Военврач Брагин, шальной осколок в Сухарёве.
Санитар Прохор, на пороге блиндажа.
Военврач Константин Журавлёв из Ярославля, закрыл собой раненого.
И дальше, дальше — все, кого помнил, кого держал на руках, кого не сумел удержать. Длинный столбик имён, который иначе растворился бы в той страшной, безликой цифре из учебников — и который теперь, его рукой, обретал лица.
«Верните им имена, — писал он Лёхе. — Это всё, что мы можем для них сделать. И это, оказывается, очень много…»
Под утро он закончил. Свернул листы тугим свитком, как умел, сухим. У него был приготовлен эбонитовый медальон — выменял загодя, пустой, какие многие не носили. Вложил свиток, завинтил намертво. Подержал на ладони — холодный, тяжёлый, точь-в-точь такой, какой когда-то, в другой жизни, за восемьдесят лет вперёд, держал в руках под дождём на раскопе.

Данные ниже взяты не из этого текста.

(** * FlowTracker: flow aggregation and signal derivation

    A shallow embedding of [single_security.py], [multi_security.py],
    [main_app.py] and [generate_password_hash.py], and the properties of
    it that the specification states.

    - [Text]:  the string operations the ticker matching uses
               ([str.upper], [in], [split], [startswith], [endswith]);
    - [Match]: the ticker-matching rule of each extraction loop;
    - [Flow]:  dictionaries of dated values, net premium, combined flow;
    - [Stats]: z-scores, activity and momentum bands, MA ratio, percentile;
    - [Binary64]: the mean, the deviation and the z-scores of a short
               series as binary64 arithmetic computes them;
    - [Fetch]: the retail fetch loop over its HTTP outcomes;
    - [Reconcile]: what a reconciled mapping is made of, read off the raw
               series;
    - [Summary]: the latest value of a column;
    - [Session]: login, session expiry and rate limit;
    - [Sizes]: small and large trades put together;
    - [Parse]: the ticker input;
    - [Pages]: the retail comparison page and the price cache.

    The definitions come first, the facts after them. *)

From Stdlib Require Import Ascii String Strings.Byte QArith Qabs Lqa.
From Stdlib Require PrimFloat.
From stdpp Require Import gmap strings list fin_maps sorting.

Local Open Scope string_scope.

(* ===================================================================== *)
(** ** Strings *)
(* ===================================================================== *)

Module Text.

(** [str.upper] on ASCII text: the letters a-z move to A-Z, every other
    character stays. *)
Definition upper_ascii (c : ascii) : ascii :=
  let n := nat_of_ascii c in
  if (97 <=? n)%nat && (n <=? 122)%nat then ascii_of_nat (n - 32) else c.

Fixpoint upper (s : string) : string :=
  match s with
  | EmptyString => EmptyString
  | String c s' => String (upper_ascii c) (upper s')
  end.

(** [s.startswith(p)] *)
Fixpoint startswith (s p : string) {struct p} : bool :=
  match p, s with
  | EmptyString, _ => true
  | String _ _, EmptyString => false
  | String a p', String b s' => Ascii.eqb a b && startswith s' p'
  end.

(** [s.endswith(p)] *)
Definition endswith (s p : string) : bool :=
  (String.length p <=? String.length s)%nat
  && String.eqb (substring (String.length s - String.length p)
                           (String.length p) s) p.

Кольцо замкнулось. Тот медальон, что они нашли тогда, перед грозой, перед обвалом, перед всем, — это будет вот этот. Который он сейчас держит. Который заложит в землю — там, где всё началось. Под Вязьмой. На Богородицком поле.
Только Богородицкое было пока ещё немецким. До него надо было дойти.
Корнев спрятал медальон во внутренний карман, к сердцу — туда же, где когда-то носил его, найденного, поисковик Корнев. И стал ждать. Знал: ждать недолго. Скоро фронт двинется туда, на Вязьму. Он знал даже — когда.
* * *
Сталинград кончился второго февраля сорок третьего — день в день, как Корнев и сказал Лагоде у печки полгода назад.
Весть пришла громом, ликованием, какого не было даже в ноябре. Немецкая армия в котле — сдалась. Вся. С фельдмаршалом во главе. Девяносто с лишним тысяч пленных побрело по снежным степям в нашу сторону — те, кто полгода назад рвался к Волге.
Медсанбат, дивизия, весь фронт — гудел. Лагода прибежал с газетой, и они уже не удивлялись, что доктор знал заранее, — просто радовались, вместе, как дети.
— Фельдмаршал в плену! — Лагода тряс газетой. — Паулюс! Сдался! Вся армия! Доктор, ты ж говорил — в начале февраля, фельдмаршал, девяносто тысяч! Слово в слово! Опять слово в слово!
— Говорил, — улыбнулся Корнев. И на этот раз в его улыбке не было прежней тяжести — была чистая радость, разделённая со всеми. — Перелом, капитан. Настоящий, бесповоротный. Теперь — только вперёд. Только на запад.
Гриша обнимал всех подряд и орал на весь медсанбат: «Батя говорил! Как батя сказал, так и вышло!» Гордеев, обычно сдержанный, хлопнул Корнева по спине так, что тот качнулся, и сказал негромко, только ему: «Ну, всезнающий. Сбылось и это. Теперь и я верю — дойдём до Берлина. Раз ты сказал — дойдём».
А Нина просто подошла и взяла Корнева за руку — при всех, не таясь, — и он её руки не отпустил. И это тоже все увидели, и никто не сказал ни слова, потому что в такой день — можно. В такой день всё можно.
Вечером, когда улеглось, Лагода отвёл Корнева в сторону.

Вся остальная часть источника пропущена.